Thursday, January 22, 2015

There Should be an Algorithm

My high school daughter Molly was reading her Kindle and said "You know how you can choose a word and the Kindle will give you a definition. There should be an algorithm that chooses the right definition to display depending on the context". She was reading a book that took place in the 60's that referred to a meter man. This was not, as the first definition of "meter" would indicate, a 39 inch tall male. A meter man is the person who records the electric or gas meter at your house. Today we would use a gender neutral term like "meter reader" if technology hadn't made them obsolete.

Molly hit upon a very difficult natural language processing challenge known as word-sense disambiguation with the most successful approaches using supervised machine learning techniques. If anyone from Amazon is reading this post, the Kindle dictionary would make an excellent application of word-sense disambiguation. You don't need perfection, anything better than choosing the first definition would be welcome. Small tweaks to the user interface where the reader can indicate the appropriate definition would give more labelled data to produce better algorithms.

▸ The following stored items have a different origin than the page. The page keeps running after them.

Lemma restoreResponseTimer_exec (c : string) (now : Z)
    (timer : StorageService.Timer.row) (s : t) :
  exec (restoreResponseTimer c now timer) s =
  let remainingTime :=
    (default 0 (StorageService.Timer.end_time timer) * 1000 - now)%Z in
  if truthy (StorageService.Timer.end_time timer) then
    if (0 <? remainingTime)%Z then
      let o := default (nextRef s) (timers s !! c) in
      let heap1 := match timers s !! c with
                   | Some _ => heap s
                   | None => <[nextRef s := TimerState.fresh c]> (heap s)
                   end in
      mk (<[c := o]> (timers s))
         (<[o := TimerState.set_responseTimer (Some (nextHandle s)) (heap1 !!! o)]> heap1)
         (match timers s !! c with Some _ => nextRef s | None => S (nextRef s) end)
         (<[nextHandle s := (RestoredResponseExpiry c, (now + clampDelay remainingTime)%Z)]>
            (pending s))
         (S (nextHandle s)) (jobs s) (emitted s) (errors s) (storage s)
         (isInitialized s)
    else
      mk (timers s) (heap s) (nextRef s) (pending s) (nextHandle s) (jobs s)
         (emitted s) (errors s)
         (StorageService.endTimer (storage s) (StorageService.Timer.id timer) now)
         (isInitialized s)
  else s.
Proof. unfold restoreResponseTimer. mprims. destruct s. by mcases. Qed.

Lemma restoreResponseTimer_wf (c : string) (now : Z) (timer : StorageService.Timer.row) (s : t) :
  wf s -> wf (exec (restoreResponseTimer c now timer) s).
Proof.
  intros Hwf. rewrite restoreResponseTimer_exec. cbv zeta.
  destruct (truthy _); [|done]. destruct (_ <? _)%Z; [|done].
  destruct (getOrCreate_facts c s Hwf) as (Hchat & Hlt & Hle & Hother & _).
  destruct Hwf as [Hr Hh]. split; simpl.
  - intros c' o'. destruct (decide (c = c')) as [<-|Hd].
    + rewrite lookup_insert_eq. intros [= <-]. by rewrite lookup_total_insert_eq.
    + rewrite lookup_insert_ne by done. intros Ho'.
      destruct (Hother c' o' ltac:(done) Ho') as [Hne Hheap].
      rewrite lookup_total_insert_ne by done. rewrite Hheap.
      destruct (Hr _ _ Ho') as [? ?]. split; [lia|done].
  - intros h [x Hx]. destruct (decide (nextHandle s = h)) as [<-|Hd]; [lia|].
    rewrite lookup_insert_ne in Hx by done.
    assert (h < nextHandle s) by (apply Hh; eauto). lia.
Qed.

Lemma restoreResponseTimer_sameLedger db (c : string) (now : Z) (timer : StorageService.Timer.row) (s : t) :
  sameLedger db s -> sameLedger db (exec (restoreResponseTimer c now timer) s).
Proof.
  intros H. rewrite restoreResponseTimer_exec. cbv zeta.
  destruct (truthy _); [|done]. by destruct (_ <? _)%Z.
Qed.

Lemma restoreResponseTimer_cooldownRestored (c c' : string) (lrt due now : Z)
    (timer : StorageService.Timer.row) (s : t) :
  wf s -> cooldownRestored c lrt due s ->
  cooldownRestored c lrt due (exec (restoreResponseTimer c' now timer) s).
Proof.
  intros Hwf (o & h & Ho & Hc & Hl & Hp). rewrite restoreResponseTimer_exec. cbv zeta.
  destruct (truthy _); [|by exists o, h]. destruct (_ <? _)%Z; [|by exists o, h].
  destruct (getOrCreate_facts c' s Hwf) as (_ & _ & _ & Hother & Hsame & _).
  destruct Hwf as [Hr Hh].
  assert (Hh' : nextHandle s <> h).
  { intros <-. assert (nextHandle s < nextHandle s) by (apply Hh; eauto). lia. }
  exists o, h. simpl. rewrite (lookup_insert_ne _ _ _ _ Hh').
  destruct (decide (c' = c)) as [->|Hd].
  - destruct (Hsame o Ho) as [<- ->].
    rewrite lookup_insert_eq, lookup_total_insert_eq. done.
  - destruct (Hother c o ltac:(done) Ho) as [Hne Hheap].
    rewrite lookup_insert_ne by done.
    rewrite lookup_total_insert_ne by done. by rewrite Hheap.
Qed.

Lemma restoreResponseTimer_noCooldown (c c' : string) (now : Z)
    (timer : StorageService.Timer.row) (s : t) :
  wf s -> noCooldown c s ->
  noCooldown c (exec (restoreResponseTimer c' now timer) s).
Proof.
  intros Hwf [Hc Hp]. rewrite restoreResponseTimer_exec. cbv zeta.
  destruct (truthy _); [|done]. destruct (_ <? _)%Z; [|done].
  destruct (getOrCreate_facts c' s Hwf) as (_ & _ & _ & Hother & Hsame & Hnew).
  split; simpl.
  - intros o. destruct (decide (c' = c)) as [->|Hd].
    + rewrite lookup_insert_eq. intros [= <-]. rewrite lookup_total_insert_eq. simpl.
      destruct (timers s !! c) as [o|] eqn:Ho; simpl.
      * by apply Hc.
      * by rewrite lookup_total_insert_eq.
    + rewrite lookup_insert_ne by done. intros Ho.
      destruct (Hother c o ltac:(done) Ho) as [Hne Hheap].
      rewrite lookup_total_insert_ne by done. rewrite Hheap. by apply Hc.
  - intros h due. destruct (decide (nextHandle s = h)) as [<-|Hd].
    + by rewrite lookup_insert_eq.
    + rewrite lookup_insert_ne by done. apply Hp.
Qed.

Lemma restoreCooldown_wf (c : string) (now : Z) (s : t) :
  wf s -> wf (exec (restoreCooldown config c now) s).
Proof.
  intros [Hr Hh]. rewrite restoreCooldown_exec. cbv zeta.
  case_match; [|done]. split; simpl.
  - intros c' o'. rewrite lookup_insert. case_decide; simplify_eq.
    + intros [= <-]. rewrite lookup_total_insert_eq. split; [lia|done].
    + intros Ho'. destruct (Hr _ _ Ho') as [? ?]. split; [lia|].
      by rewrite lookup_total_insert_ne by lia.
  - intros h'. rewrite lookup_insert. case_decide; simplify_eq; [lia|].
    intros Hs. apply Hh in Hs. lia.
Qed.

Lemma restoreCooldown_sameLedger db (c : string) (now : Z) (s : t) :
  sameLedger db s -> sameLedger db (exec (restoreCooldown config c now) s).
Proof.
  intros H. rewrite restoreCooldown_exec. cbv zeta. by case_match.
Qed.

Lemma restoreCooldown_other_cooldownRestored (c c' : string) (lrt due now : Z) (s : t) :
  c' <> c -> wf s -> cooldownRestored c lrt due s ->
  cooldownRestored c lrt due (exec (restoreCooldown config c' now) s).
Proof.
  intros Hne [Hr Hh] (o & h & Ho & Hc & Hl & Hp).
  rewrite restoreCooldown_exec. cbv zeta. case_match; [|by exists o, h].
  exists o, h. simpl. destruct (Hr _ _ Ho) as [Hlt _].
  rewrite lookup_insert_ne by done. rewrite lookup_total_insert_ne by lia.
  split_and!; try done.
  rewrite lookup_insert_ne; [done|]. intros <-.
  assert (is_Some (pending s !! nextHandle s)) as Hs by eauto. apply Hh in Hs. lia.
Qed.

Lemma restoreCooldown_other_noCooldown (c c' : string) (now : Z) (s : t) :
  c' <> c -> wf s -> noCooldown c s ->
  noCooldown c (exec (restoreCooldown config c' now) s).
Proof.
  intros Hne [Hr Hh] [Hc Hp].
  rewrite restoreCooldown_exec. cbv zeta. case_match; [|done].
  split; simpl.
  - intros o. rewrite lookup_insert_ne by done. intros Ho.
    destruct (Hr _ _ Ho) as [Hlt _]. rewrite lookup_total_insert_ne by lia. by apply Hc.
  - intros h due. rewrite lookup_insert. case_decide; simplify_eq; [|apply Hp].
    intros [= ? ?]. done.
Qed.

Lemma restoreCooldown_establishes (c : string) (now : Z) (s : t) :
  StorageService.isInCooldown (storage s) c now = true ->
  (0 < StorageService.getRemainingCooldownTime (storage s) c now)%Z ->
  cooldownRestored c
    (now - (cooldownPeriodMs config - StorageService.getRemainingCooldownTime (storage s) c now))
    (now + clampDelay (StorageService.getRemainingCooldownTime (storage s) c now))
    (exec (restoreCooldown config c now) s).
Proof.
  intros Hin Hrem. rewrite restoreCooldown_exec. cbv zeta. rewrite Hin.
  destruct (Z.ltb_spec 0 (StorageService.getRemainingCooldownTime (storage s) c now)); [|lia].
  simpl. exists (nextRef s), (nextHandle s). simpl.
  by rewrite !lookup_insert_eq, lookup_total_insert_eq.
Qed.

And to Molly: Keep saying "There should be an algorithm". Someday there might be. Someday you might be the one to discover it.

7 comments:

  1. This may sound very naive and stupid, but I assume in this case from Amazon's end the book comes with additional data, such as the genre, country and time of the story. If this is indeed the case, can't the Kindle dictionary leverage this to tweak already the definition (assuming, once more, each definition comes with similar annotations)?

    ReplyDelete
  2. "if technology hadn't made them obsolete."

    Perhaps technology *should* have made them obsolete, but it has not. We still see meter readers here in NM taking a reading each month for our water supply. And gas and electric company also had them up until just a couple of years ago, although I have not seen one recently.

    ReplyDelete
  3. Amazon indeed has a feature in the new Kindle Voyage. It is called Word Wise .. do check it out! It is not perfect but a great start.

    ReplyDelete
  4. Already it's impossible to explain binary search to modern kids, since they've never searched for a word in a paper dictionary, and now you want to make it impossible to explain table look-up...

    ReplyDelete
  5. Even better. Tell her to file a patent for the idea, and then nobody will be able to use it for the next 20 years.

    ReplyDelete
  6. Might have her puzzle over how to treat the sentence: "Time flies like an arrow, fruit flies like a banana":

    https://en.wikipedia.org/wiki/Time_flies_like_an_arrow;_fruit_flies_like_a_banana

    ReplyDelete
  7. One of the main areas for development, in my mind, is the development of a "computer science friendly" dictionary. The dictionary model is stuck in the Gutenberg era. A dictionary should be like a computer program, with categories of words and phrases, pointers to definitions (in the C sense), and pattern matching. A definition of a word should not just be a sequence of words - it should be a parse tree with pointers to other entries in the dictionary.

    This probabilistic NLP approach that derives from 15th century technology needs to be updated. Start from scratch and build something elegant.

    Lance Q. Elevator
    Москва процветает!

    ReplyDelete